TASK ITEM =
Return every line from the records below that has the word "aoss".

Saved data entries
Variable W : Type.
Variable P : provider W.

(** C6: when [delete_collection] calls [delete_collection] of the service,
    that call is the last event of its run, and everything before it went
    without a fault: the lookup of the one collection, the listing of the
    encryption policies and the deletion of each of them, the same for the
    network policies, then the listing of the data access policies and the
    deletion of each of them. *)
Theorem delete_collection_policies_first (w : W) (arn service resource : string)
    (before after : list event) (id : string) (o : outcome) :
  trace_of (delete_collection P arn service resource) w
  = before ++ Called (DeleteCollection id) o :: after ->
  after = []
  /\ exists detail encryption network data,
       let resource_name := ("collection/" ++ cd_name detail)%string in
       In (Called (BatchGetCollection [id]) (Returned (CollectionDetails [detail]))) before
       /\ In (Called (ListSecurityPolicies "encryption" [resource_name])
                     (Returned (SecurityPolicySummaries encryption))) before
       /\ In (Called (ListSecurityPolicies "network" [resource_name])
                     (Returned (SecurityPolicySummaries network))) before
       /\ In (Called (ListAccessPolicies "data" [resource_name])
                     (Returned (AccessPolicySummaries data))) before
       /\ calls_of before
          = [BatchGetCollection [id]; ListSecurityPolicies "encryption" [resource_name]]
            ++ map (fun p => DeleteSecurityPolicy (ps_name p) "encryption") encryption
            ++ [ListSecurityPolicies "network" [resource_name]]
            ++ map (fun p => DeleteSecurityPolicy (ps_name p) "network") network
            ++ [ListAccessPolicies "data" [resource_name]]
            ++ map (fun p => DeleteAccessPolicy (ps_name p) "data") data
       /\ no_fault before.
Proof.
  unfold trace_of, delete_collection, start. intros H.
  destruct (String.eqb service "aoss"); [|absent H].
  destruct (Py.re_match_group "collection/" resource) as [collection_id|]; [|absent H].
  steps H.
  destruct (serve P w _) as [[r|e] w1]; [|absent H].
  steps H.
  destruct r; try absent H. simpl Key.collectionDetails in H. cbv iota in H.
  destruct l as [|detail [|d l]]; try absent H.
  simpl for_each in H. steps H.
  destruct (serve P w1 _) as [[r|e] w2]; [|absent H].
  steps H.
  destruct r; try absent H. simpl Key.securityPolicySummaries in H. cbv iota in H.
  run_loop H (@delete_loop W P policy_summary policy_deletion); [|absent H].
  steps H.
  destruct (serve P _ _) as [[r|e] w3]; [|absent H].
  steps H.
  destruct r; try absent H. simpl Key.securityPolicySummaries in H. cbv iota in H.
  run_loop H (@delete_loop W P policy_summary policy_deletion); [|absent H].
  steps H.
  destruct (serve P _ _) as [[r|e] w4]; [|absent H].
  steps H.
  destruct r; try absent H. simpl Key.accessPolicySummaries in H. cbv iota in H.
  run_loop H (@delete_loop W P policy_summary policy_deletion); [|absent H].
  steps H.
  assert (Hsplit : before = Printed ("Deleting: " ++ arn)%string
                   :: Called (BatchGetCollection [collection_id])
                        (Returned (CollectionDetails [detail]))
                   :: Called (ListSecurityPolicies "encryption"
                                [("collection/" ++ cd_name detail)%string])
                        (Returned (SecurityPolicySummaries l))
                   :: (((((ext ++
                           [Called (ListSecurityPolicies "network"
                                      [("collection/" ++ cd_name detail)%string])
                              (Returned (SecurityPolicySummaries l0))]) ++ ext0) ++
                         [Called (ListAccessPolicies "data"
                                    [("collection/" ++ cd_name detail)%string])
                            (Returned (AccessPolicySummaries l1))]) ++ ext1) ++
                       [Printed ("-> Deleting OpenSearch Serverless collection: "
                                 ++ "collection/" ++ cd_name detail)%string])
                 /\ id = collection_id /\ after = []).
  { destruct (serve P world2 _) as [[r|e] w5]; simpl in H;
      rewrite !app_comm_cons in H; apply app_last_split in H;
      (destruct H as [(Hb & Hx & Ha) | Hin]; [|exfalso; refute Hin]);
      injection Hx as -> _; auto. }
  clear H. destruct Hsplit as (-> & -> & ->).
  split; [reflexivity|].
  exists detail, l, l0, l1. cbv zeta.
  destruct Hok as [Hc Hf], Hok0 as [Hc0 Hf0], Hok1 as [Hc1 Hf1].
  repeat split.
  - simpl; auto.
  - simpl; auto.
  - simpl. do 3 right. rewrite !in_app_iff. simpl. auto 10.
  - simpl. do 3 right. rewrite !in_app_iff. simpl. auto 10.
  - simpl. rewrite !calls_of_app. simpl. rewrite Hc, Hc0, Hc1, app_nil_r.
    rewrite <- !app_assoc. reflexivity.
  - unfold no_fault in *. simpl. rewrite !forallb_app. simpl.
    rewrite Hf, Hf0, Hf1. reflexivity.
Qed.
End CollectionOrder.

Lemma delete_collection_policies_first_witness :
  trace_of (delete_collection Script.provider
              "arn:aws:aoss:us-east-1:123456789012:collection/c1" "aoss" "collection/c1")
           books_collection
  = before_books_deletion ++ Called (DeleteCollection "c1") (Returned NoContent) :: []
  /\ calls_of before_books_deletion
     = [BatchGetCollection ["c1"];
        ListSecurityPolicies "encryption" ["collection/books"];
        DeleteSecurityPolicy "books-encryption" "encryption";
        ListSecurityPolicies "network" ["collection/books"];
        DeleteSecurityPolicy "books-network" "network";
        ListAccessPolicies "data" ["collection/books"];
        DeleteAccessPolicy "books-access" "data"]
  /\ no_fault before_books_deletion.
Proof.
  split; [reflexivity|].
  destruct (@delete_collection_policies_first _ Script.provider books_collection
              "arn:aws:aoss:us-east-1:123456789012:collection/c1" "aoss" "collection/c1"
              before_books_deletion [] "c1" (Returned NoContent) eq_refl)
    as (_ & detail & encryption & network & data & _ & _ & _ & _ & _ & Hf).
  split; [reflexivity | exact Hf].
Defined.

(** ** Knowledge-base deletion: retain, then delete, then the knowledge base *)

Lemma api_events_app t1 t2 : api_events (t1 ++ t2) = api_events t1 ++ api_events t2.
Proof. apply filter_app. Qed.

Lemma retain_checked_app prev t1 t2 :
  retain_checked prev t1 = true ->
  (forall p, retain_checked p t2 = true) ->
  retain_checked prev (t1 ++ t2) = true.
Proof.
  revert prev. induction t1 as [|ev t1 IH]; intros prev H1 H2; simpl in *; auto.
  apply andb_true_iff in H1. destruct H1 as [-> H1]. simpl. auto.
Qed.

Lemma last_cons_default {A} (l : list A) (x d : A) : last (x :: l) d = last l x.
Proof.
  revert x d. induction l as [|a l IH]; intros x d; [reflexivity|].
  change (last (x :: a :: l) d) with (last (a :: l) d). now rewrite !IH.
Qed.

Lemma retain_checked_at prev before ev after :
  retain_checked prev (before ++ ev :: after) = true ->
  retains (last before prev) ev = true.
Proof.
  revert prev. induction before as [|b before IH]; intros prev H; simpl in H.
  - apply andb_true_iff in H. tauto.
  - apply andb_true_iff in H. destruct H as [_ H]. apply IH in H.
    now rewrite last_cons_default.
Qed.

Section KnowledgeBaseDeletion.

Variable W : Type.
Variable P : provider W.

Lemma data_source_loop (kb_id : string) (body : data_source_summary -> M W unit)
    (l : list data_source_summary) :
  (forall ds, body ds =
     (ds_details <- (r <- invoke P (GetDataSource kb_id (dss_dataSourceId ds)) ;;
                     item "dataSource" Key.dataSource r) ;;
      vector_cfg <- subscript "vectorIngestionConfiguration"
                      (ds_vectorIngestionConfiguration ds_details) ;;
      call P (UpdateDataSource kb_id (dss_dataSourceId ds) (ds_name ds_details)
                (ds_dataSourceConfiguration ds_details) vector_cfg "RETAIN") ;;
      print ("-> Deleting data source: " ++ dss_name ds) ;;
      call P (DeleteDataSource kb_id (dss_dataSourceId ds)))) ->
  forall st, exists ext,
    log (snd (for_each l body st)) = log st ++ ext
    /\ (forall c o, In (Called c o) ext -> data_source_call c = true)
    /\ (forall prev, retain_checked prev (api_events ext) = true)
    /\ (fst (for_each l body st) = Ok tt ->
        no_fault ext
        /\ forall ds, In ds l ->
             exists r, In (Called (DeleteDataSource kb_id (dss_dataSourceId ds)) (Returned r)) ext).
Proof.
  intros Hbody. induction l as [|ds l IH]; intros st; simpl for_each.
  - exists []. simpl. rewrite app_nil_r. repeat split; auto; try tauto.
  - rewrite Hbody. rewrite ?run_assoc, run_invoke.
    destruct (serve P (world st) _) as [[r|e] w1].
    2:{ eexists [_]. simpl. split; [reflexivity|]. split; [|split].
        - intros c o [H|[]]. now injection H as <- _.
        - reflexivity.
        - discriminate. }
    rewrite ?run_assoc, run_item.
    destruct (Key.dataSource r) as [details|].
    2:{ eexists [_]. simpl. split; [reflexivity|]. split; [|split].
        - intros c o [H|[]]. now injection H as <- _.
        - reflexivity.
        - discriminate. }
    rewrite ?run_assoc, run_subscript.
    destruct (ds_vectorIngestionConfiguration details) as [vector_cfg|].
    2:{ eexists [_]. simpl. split; [reflexivity|]. split; [|split].
        - intros c o [H|[]]. now injection H as <- _.
        - reflexivity.
        - discriminate. }
    rewrite ?run_assoc, run_call. simpl world. simpl log.
    destruct (serve P w1 _) as [[r1|e] w2].
    2:{ eexists [_; _]. simpl. rewrite <- app_assoc. split; [reflexivity|]. split; [|split].
        - intros c o [H|[H|[]]]; now injection H as <- _.
        - reflexivity.
        - discriminate. }
    rewrite ?run_assoc, run_print, run_call. simpl world. simpl log.
    destruct (serve P w2 _) as [[r2|e] w3].
    2:{ eexists [_; _; _; _]. simpl. rewrite <- !app_assoc. split; [reflexivity|].
        split; [|split].
        - intros c o [H|[H|[H|[H|[]]]]]; try discriminate H; now injection H as <- _.
        - intros prev. simpl. rewrite !String.eqb_refl. reflexivity.
        - discriminate. }
    rewrite <- !app_assoc. simpl app.
    match goal with
    | |- context [for_each l body ?s] => destruct (IH s) as (ext & Hlog & Hcalls & Hret & Hok)
    end.
    simpl in Hlog.
    eexists ([_; _; _; _] ++ ext). rewrite Hlog, <- app_assoc. split; [reflexivity|].
    split; [|split].
    + intros c o Hin. apply in_app_or in Hin. destruct Hin as [Hin|Hin]; [|eauto].
      destruct Hin as [H|[H|[H|[H|[]]]]]; try discriminate H; now injection H as <- _.
    + intros prev. rewrite api_events_app. apply retain_checked_app; auto.
      simpl. rewrite !String.eqb_refl. reflexivity.
    + intros H. destruct (Hok H) as [Hnf Hall]. split.
      * apply no_fault_app; [reflexivity | exact Hnf].
      * intros ds' [<-|Hin].
        -- exists r2. apply in_or_app. left. simpl. auto.
        -- destruct (Hall _ Hin) as [r' Hr']. exists r'. apply in_or_app. now right.
Qed.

TASK OUTPUT =
  destruct (String.eqb service "aoss"); [|absent H].
              "arn:aws:aoss:us-east-1:123456789012:collection/c1" "aoss" "collection/c1")
              "arn:aws:aoss:us-east-1:123456789012:collection/c1" "aoss" "collection/c1"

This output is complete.